Your answer should be each line of the entries that contains the word "intros", copied in full.

Collection entries
■ ■ ■ ■ ■
(* ===== verification/Timeless.v ===== *)
(** Timestamps do not matter for matching: erasing them from book, orders and
    trades commutes with every operation of the engine, and two cores that
    differ by timestamps and clock stay so under any commands. This is what
    makes recovery from a snapshot exact although a restored clock may lag. *)
From stdpp Require Import base numbers gmap list.
From Stdlib Require Import ZArith Lia.
From S2P Require Import Prelude Types OrderBook BookFacts Engine Bytes Protocol Commands Wal WalProps.
From S2P Require Import Snapshot Egress RiskConfig MatchingThread Recovery Ownership CoreInv.
From S2P Require Import RestoreProps.

(** ** Erasure *)

Definition strip (o : Order) : Order :=
  mkOrder (o_id o) (o_price_ticks o) (o_quantity o) (o_side o) (o_type o) 0.
Definition strip_level (pl : PriceLevel) : PriceLevel :=
  mkLevel (lvl_price_ticks pl) (total_qty pl) (strip <$> orders pl).
Definition strip_levels (ls : list PriceLevel) : list PriceLevel := strip_level <$> ls.
Definition strip_book (b : OrderBook) : OrderBook :=
  mkBook (strip_levels (bids_ b)) (strip_levels (asks_ b)) (order_loc_ b).
Definition strip_trade (t : Trade) : Trade :=
  mkTrade (t_buyer_id t) (t_seller_id t) (t_price_ticks t) (t_quantity t) 0.
Definition strip_engine (e : MatchingEngine) : MatchingEngine :=
  mkEngine (strip_book (book_ e)) (strip_trade <$> trade_log_ e).

(** ** The book *)

Lemma lower_bound_fmap {A B} (f : A -> B) (p : B -> bool) (l : list A) :
  lower_bound p (f <$> l) = lower_bound (fun x => p (f x)) l.
Proof.
  unfold lower_bound. rewrite length_fmap. generalize (length l) at 1 3 as fuel.
  intros fuel. generalize 0%nat as first, (length l) as count. revert fuel.
  induction fuel as [|fuel IH]; intros first count; [done|]. cbn [lower_bound_loop].
  destruct count as [|count]; [done|]. rewrite list_lookup_fmap.
  destruct (l !! _) as [x|]; [|done]. cbn. destruct (p (f x)); apply IH.
Qed.

Lemma find_level_strip s p ls : find_level s p (strip_levels ls) = find_level s p ls.
Proof. unfold find_level, strip_levels. rewrite lower_bound_fmap. by destruct s. Qed.

Lemma levels_strip s b : levels s (strip_book b) = strip_levels (levels s b).
Proof. by destruct s. Qed.
Lemma with_levels_strip s ls b :
  with_levels s (strip_levels ls) (strip_book b) = strip_book (with_levels s ls b).
Proof. by destruct s. Qed.

Lemma insert_at_strip i pl ls :
  insert_at i (strip_level pl) (strip_levels ls) = strip_levels (insert_at i pl ls).
Proof. unfold insert_at, strip_levels. by rewrite fmap_app, fmap_cons, fmap_take, fmap_drop. Qed.

Lemma add_to_side_strip s o ls :
  add_to_side s (strip o) (strip_levels ls) = strip_levels (add_to_side s o ls).
Proof.
  unfold add_to_side. cbn [strip o_price_ticks o_quantity]. rewrite find_level_strip.
  unfold strip_levels at 1. rewrite list_lookup_fmap.
  destruct (ls !! _) as [pl|]; cbn [fmap option_fmap option_map].
  - cbn [strip_level lvl_price_ticks]. destruct (_ =? _).
    + unfold strip_levels. rewrite list_fmap_insert. f_equal. unfold strip_level. cbn.
      by rewrite fmap_app.
    + by rewrite <- insert_at_strip.
  - by rewrite <- insert_at_strip.
Qed.

Lemma addOrder_strip o b : addOrder (strip o) (strip_book b) = strip_book (addOrder o b).
Proof.
  unfold addOrder. cbn [strip o_type]. destruct (o_type o); try done.
  change (o_side (strip o)) with (o_side o).
  rewrite levels_strip, add_to_side_strip, with_levels_strip. by destruct (o_side o).
Qed.

Lemma remove_id_strip id os :
  remove_id id (strip <$> os) =
  match remove_id id os with Some (o, dq) => Some (strip o, strip <$> dq) | None => None end.
Proof.
  induction os as [|o os IH]; [done|]. cbn. destruct (o_id o =? id); [done|].
  rewrite IH. by destruct (remove_id id os) as [[x dq]|].
Qed.

Lemma erase_from_strip s p id ls :
  erase_from s p id (strip_levels ls) = strip_levels <$> erase_from s p id ls.
Proof.
  unfold erase_from. rewrite find_level_strip. unfold strip_levels at 1. rewrite list_lookup_fmap.
  destruct (ls !! _) as [pl|]; [|done]. cbn [fmap option_fmap option_map strip_level lvl_price_ticks orders].
  destruct (_ =? _); [|done]. rewrite remove_id_strip.
  destruct (remove_id id (orders pl)) as [[o dq]|]; [|done]. destruct dq as [|x dq]; cbn [fmap list_fmap option_fmap option_map].
  - unfold strip_levels. by rewrite list_fmap_delete.
  - unfold strip_levels. by rewrite list_fmap_insert.
Qed.

Lemma cancelOrder_strip id b :
  cancelOrder id (strip_book b) = ((cancelOrder id b).1, strip_book (cancelOrder id b).2).
Proof.
  unfold cancelOrder. cbn [strip_book order_loc_]. destruct (order_loc_ b !! id) as [[s p]|]; [|done].
  fold (strip_book b). rewrite levels_strip, erase_from_strip.
  destruct (erase_from s p id (levels s b)) as [ls|]; [|done]. cbn [fmap option_fmap option_map fst snd].
  rewrite with_levels_strip. by destruct s.
Qed.

Lemma is_crossed_strip b : is_crossed (strip_book b) = is_crossed b.
Proof. unfold is_crossed. cbn. by destruct (bids_ b), (asks_ b). Qed.

Lemma front_order_strip ls : front_order (strip_levels ls) = strip <$> front_order ls.
Proof. destruct ls as [|pl ls]; [done|]. cbn. by destruct (orders pl). Qed.

Lemma fill_front_strip q ls :
  fill_front q (strip_levels ls) = (strip_levels (fill_front q ls).1, (fill_front q ls).2).
Proof.
  destruct ls as [|pl ls]; [done|]. unfold fill_front. cbn [strip_levels fmap list_fmap strip_level orders].
  destruct (orders pl) as [|o dq] eqn:E; cbn [fmap list_fmap].
  { cbn. unfold strip_level. by rewrite E. }
  cbn [strip o_quantity o_id]. destruct (_ =? 0); [|done]. destruct dq; done.
Qed.

Definition strip_pair (r : Trade * OrderBook) : Trade * OrderBook := (strip_trade r.1, strip_book r.2).

Lemma execute_top_cross_strip b :
  execute_top_cross (strip_book b) = strip_pair <$> execute_top_cross b.
Proof.
  unfold execute_top_cross. rewrite is_crossed_strip. destruct (is_crossed b); [|done].
  cbn [strip_book bids_ asks_]. rewrite !front_order_strip.
  destruct (front_order (bids_ b)) as [bid|]; [|done]. destruct (front_order (asks_ b)) as [ask|]; [|done].
  cbn [fmap option_fmap option_map strip o_quantity o_id o_price_ticks o_timestamp].
  rewrite !fill_front_strip. by destruct (fill_front _ (bids_ b)) as [? ?], (fill_front _ (asks_ b)) as [? ?].
Qed.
■ ■ ■ ■ ■
> **Written solution**:
  intros fuel. generalize 0%nat as first, (length l) as count. revert fuel.
  induction fuel as [|fuel IH]; intros first count; [done|]. cbn [lower_bound_loop].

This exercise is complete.